Exercise requirements: In the listing below, which lines contain the string "exists"? Copy them all.

The input:

□ □ □ □ □

(* ===== verification/WebSocketServe.v ===== *)
(** WebSocket connections from their client's side: the frames read do not
    depend on how the bytes arrive, on arbitrary input the limits hold, and the
    messages a client sends are the messages delivered
    (src/core/epoll_ws_linux_amd64.go, websocket.go). *)
From stdpp Require Import base list numbers list_numbers strings.
From Stdlib Require Import ZArith Lia ZifyBool.
From S2P Require Import Prelude Utils H1Scan WsInflate WebSocket WebSocketProofs.

Open Scope list_scope.
Open Scope Z_scope.

(** The reads of a connection: each appends to the bytes not yet consumed. *)
Fixpoint feed (E : wsEnv) (st : wsLoop) (unread : bytes) (reads : list bytes) : wsLoop * bytes :=
  match reads with
  | [] => (st, unread)
  | r :: reads => let '(st', unread') := wsServe E st (unread ++ r) in feed E st' unread' reads
  end.

(** What a client sends: the header the connection itself writes, with the mask
    bit set, the key and the masked payload. *)
Definition clientHead (fin : bool) (op len : Z) : bytes :=
  match wsAppendFrameHeader [] ((if fin then 0x80 else 0) + op) len with b0 :: b1 :: ext => b0 :: (0x80 + b1) :: ext | h => h end.
Definition clientFrame (fin : bool) (op : Z) (key payload : bytes) : bytes := clientHead fin op (zlen payload) ++ key ++ maskTail payload key 0.

(** A message in fragments, each with a key of its own. *)
Fixpoint clientMessage (op : Z) (parts : list (bytes * bytes)) : bytes :=
  match parts with
  | [] => []
  | (key, payload) :: parts => clientFrame (match parts with [] => true | _ => false end) op key payload ++ clientMessage wsOpContinuation parts
  end.
Definition clientStream (msgs : list (Z * list (bytes * bytes))) : bytes := concat (map (fun '(op, parts) => clientMessage op parts) msgs).
Definition messageOf (m : Z * list (bytes * bytes)) : Z * bytes := (m.1, concat (map snd m.2)).

Section env.
  Context (E : wsEnv) `{!EnvOk E}.

Lemma newLoop_steady : steady E newLoop.
Proof. pose proof (maxMessageSize_pos E). apply mkSteady; [apply mkCore |..]; cbn; try done. change (zlen (@nil Z)) with 0. lia. Qed.

(** ** Arrival *)

Lemma run_rest n st data : (length data <= n)%nat -> steady E st -> bytes_ok data ->
  let '(st', rest) := run E st data in bytes_ok rest /\ (wl_closing st' = true \/ zlen rest < 14 \/ zlen rest < wholeFrameLimit E).
Proof.
  revert st data. induction n as [| n IH]; intros st data Hn Hs Hok; rewrite run_step by done; (destruct (wl_closing st) eqn:Ec; [split; [done | by left] |]).
  - destruct data; [split; [done | right; left; done] | cbn in Hn; lia].
  - destruct (zlen data =? 0) eqn:E0; [split; [done | right; left; lia] |]. destruct (step E st data) as [[[st' fin] rest] |] eqn:Es.
    + destruct (step_core E st data st' fin rest Hok Hs Ec (nonempty _ E0) Es) as (K1 & K2 & K3 & K4 & K5 & K6). destruct (wl_closeQueued st') eqn:Eq.
      * assert (Hcl : wl_closing (takeOutbox st') = true) by (cbn; by rewrite Eq). rewrite run_closing by done. split; [done | by left].
      * apply IH; [destruct K5; [lia | done] | by apply take_steady | done].
    + split; [done | right]. unfold step in Es. destruct (wl_frame st) as [f |] eqn:Ef; [done |]. rewrite (start_head E) in Es by done. destruct (parseHead E st data) eqn:Eh; try done. clear Es.
      revert Eh. unfold parseHead. destruct (zlen data <? 2) eqn:E2; [intros _; left; lia |]. cbv zeta. pose proof (extLen_bound (znth data 1)). destruct (vetFrameHead _ _ _ _) as [? []]; [| done].
      cbn [negb]. destruct (zlen data <? extLen _) eqn:Ex; [intros _; left; lia |]. destruct (vetPayloadLength _ _ _ _) as [? []]; [| done]. cbn [negb]. destruct (zlen data <? extLen _ + 4) eqn:Ey; [intros _; left; lia |].
      destruct (_ <? payloadLen data) eqn:El; [| done]. cbn [andb]. unfold awaitsWholeFrame. destruct (_ || _); [done |]. destruct (_ <=? wholeFrameLimit E) eqn:Ew; [| done]. intros _. right. lia.
Qed.

Lemma wsServe_steady st data : steady E st -> bytes_ok data -> steady E (wsServe E st data).1 /\ bytes_ok (wsServe E st data).2.
Proof.
  intros Hs Hok. rewrite wsServe_run by done. split; [by eapply run_steady |]. pose proof (run_rest _ st data (le_n _) Hs Hok) as H. destruct (run E st data). apply H.
Qed.

Lemma wsServe_app st a b : steady E st -> bytes_ok a -> bytes_ok b -> wsServe E st (a ++ b) = let '(st', r) := wsServe E st a in wsServe E st' (r ++ b).
Proof.
  intros Hs Ha Hb. assert (Hab : bytes_ok (a ++ b)) by (by apply Forall_app). destruct (wsServe_steady st a Hs Ha) as [Hs' Hr]. rewrite (wsServe_run E st (a ++ b)) by done. rewrite (run_app E _ st a b (le_n _)) by done.
  rewrite (wsServe_run E st a) in * by done. destruct (run E st a) as [st' r]. cbn in *. rewrite (wsServe_run E); [done | done | by apply Forall_app].
Qed.

Lemma wsServe_nil st : steady E st -> wsServe E st [] = (st, []).
Proof. intros Hs. rewrite (wsServe_run E), (run_step E) by (done || by apply Forall_nil). by destruct (wl_closing st). Qed.

Lemma feed_from st unread reads : steady E st -> bytes_ok unread -> Forall bytes_ok reads -> wsServe E st unread = (st, unread) -> feed E st unread reads = wsServe E st (unread ++ concat reads).
Proof.
  intros Hs Hu Hr. revert st unread Hs Hu. induction Hr as [| r reads Hr Hrs IH]; intros st unread Hs Hu Hid; cbn [feed concat]; [by rewrite app_nil_r |].
  assert (Hur : bytes_ok (unread ++ r)) by (by apply Forall_app). assert (Hcr : bytes_ok (concat reads)) by (by apply Forall_concat). pose proof (wsServe_steady st (unread ++ r) Hs Hur) as [Hs' Hu'].
  rewrite app_assoc, (wsServe_app st (unread ++ r)) by done. pose proof (wsServe_app st (unread ++ r) [] Hs Hur (Forall_nil_2 _)) as Hidem. rewrite app_nil_r in Hidem.
  destruct (wsServe E st (unread ++ r)) as [st' unread']. cbn in Hs', Hu'. apply IH; [done | done |]. by rewrite app_nil_r in Hidem.
Qed.

(** ** What a client sends *)

Lemma maskTail_twice p key i : maskTail (maskTail p key i) key i = p.
Proof. revert i. induction p as [| b p IH]; intros i; [done |]. cbn [maskTail]. by rewrite IH, Z.lxor_assoc, Z.lxor_nilpotent, Z.lxor_0_r. Qed.

Lemma maskTail_ok p key i : bytes_ok p -> key_ok key -> bytes_ok (maskTail p key i).
Proof.
  intros Hp [Hk Hl]. revert i. induction Hp as [| b p Hb _ IH]; intros i; [by apply Forall_nil |]. cbn [maskTail]. constructor; [| apply IH]. apply lxor_u8; [done |].
  change 3 with (2 ^ 2 - 1). rewrite land_ones_mod by lia. pose proof (Z.mod_pos_bound i (2 ^ 2)) as Hm. unfold znth. rewrite nth_lookup.
  destruct (lookup_lt_is_Some_2 key (Z.to_nat (i mod 2 ^ 2))) as [v Hv]; [unfold zlen in Hl; lia |]. rewrite Hv. cbn. by eapply Forall_lookup_1 in Hk.
Qed.

(** The second byte of a header: the mask bit and seven bits of length. *)
Lemma mask_byte x : 0 <= x < 128 -> Z.land (0x80 + x) 0x7F = x /\ (Z.land (0x80 + x) 0x80 =? 0) = false.
Proof.
  intros Hx. assert (H : forallb (fun x => (Z.land (0x80 + x) 0x7F =? x) && negb (Z.land (0x80 + x) 0x80 =? 0)) (seqZ 0 128) = true) by (by vm_compute).
  rewrite forallb_forall in H. specialize (H x (proj1 (list_elem_of_In _ _) (proj2 (elem_of_seqZ _ _ _) Hx))). lia.
Qed.

Lemma head_byte (fin : bool) op : op = 0 \/ op = 1 \/ op = 2 -> let b0 := (if fin then 0x80 else 0) + op in
  Z.land b0 0x0F = op /\ Z.land b0 wsRSVMask = 0 /\ Z.land b0 wsRSV1 = 0 /\ negb (Z.land b0 0x80 =? 0) = fin /\ is_u8 b0.
Proof. intros [-> | [-> | ->]]; destruct fin; by vm_compute. Qed.

(** The header, as the reader takes it apart. *)
Lemma clientHead_parts fin op n : 0 <= n < 2 ^ 63 -> op = 0 \/ op = 1 \/ op = 2 -> exists b1 ext, clientHead fin op n = ((if fin then 0x80 else 0) + op) :: b1 :: ext /\
  (Z.land b1 0x80 =? 0) = false /\ 2 + zlen ext = extLen b1 /\ bytes_ok (b1 :: ext) /\
  forall rest, payloadLen (((if fin then 0x80 else 0) + op) :: b1 :: ext ++ rest) = n.
Proof.
  intros Hn Hop. unfold clientHead, wsAppendFrameHeader. set (b0 := _ + op). destruct (n <=? 125) eqn:E1; [| destruct (n <=? 65535) eqn:E2]; cbn [app].
  - destruct (mask_byte (u8 n)) as [H1 H2]; [rewrite u8_small; lia |]. exists (0x80 + u8 n), []. rewrite u8_small in * by lia. split; [done |]. split; [done |].
    assert (He : extLen (128 + n) = 2) by (unfold extLen; rewrite H1; by replace (n =? 126) with false by lia; replace (n =? 127) with false by lia). rewrite He. split; [done |].
    split; [by repeat constructor; unfold is_u8; lia |]. intros rest. unfold payloadLen. change (znth (b0 :: 128 + n :: [] ++ rest) 1) with (128 + n). rewrite He. cbn [Z.eqb Pos.eqb]. done.
  - exists (0x80 + 126), (be_bytes 2 n). split; [by cbn; rewrite Z.shiftr_0_r |]. split; [done |]. split; [done |]. split; [constructor; [done | apply be_bytes_ok] |]. intros rest. unfold payloadLen.
    change (extLen (znth (b0 :: 0x80 + 126 :: be_bytes 2 n ++ rest) 1)) with 4. cbn [Z.eqb Pos.eqb].
    change (zslice (b0 :: 0x80 + 126 :: be_bytes 2 n ++ rest) 2 4) with (be_bytes 2 n). rewrite be_val_bytes. apply Z.mod_small. change (2 ^ (8 * Z.of_nat 2)) with 65536. lia.
  - exists (0x80 + 127), (be_bytes 8 n). split; [by cbn; rewrite Z.shiftr_0_r |]. split; [done |]. split; [done |]. split; [constructor; [done | apply be_bytes_ok] |]. intros rest. unfold payloadLen.
    change (extLen (znth (b0 :: 0x80 + 127 :: be_bytes 8 n ++ rest) 1)) with 10. cbn [Z.eqb Pos.eqb].
    change (zslice (b0 :: 0x80 + 127 :: be_bytes 8 n ++ rest) 2 10) with (be_bytes 8 n). rewrite be_val_bytes. change (2 ^ (8 * Z.of_nat 8)) with (2 ^ 64). rewrite Z.mod_small by lia. apply i64_small. lia.
Qed.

□ □ □ □ □

Solution to this task:
Lemma clientHead_parts fin op n : 0 <= n < 2 ^ 63 -> op = 0 \/ op = 1 \/ op = 2 -> exists b1 ext, clientHead fin op n = ((if fin then 0x80 else 0) + op) :: b1 :: ext /\
  - destruct (mask_byte (u8 n)) as [H1 H2]; [rewrite u8_small; lia |]. exists (0x80 + u8 n), []. rewrite u8_small in * by lia. split; [done |]. split; [done |].
  - exists (0x80 + 126), (be_bytes 2 n). split; [by cbn; rewrite Z.shiftr_0_r |]. split; [done |]. split; [done |]. split; [constructor; [done | apply be_bytes_ok] |]. intros rest. unfold payloadLen.
  - exists (0x80 + 127), (be_bytes 8 n). split; [by cbn; rewrite Z.shiftr_0_r |]. split; [done |]. split; [done |]. split; [constructor; [done | apply be_bytes_ok] |]. intros rest. unfold payloadLen.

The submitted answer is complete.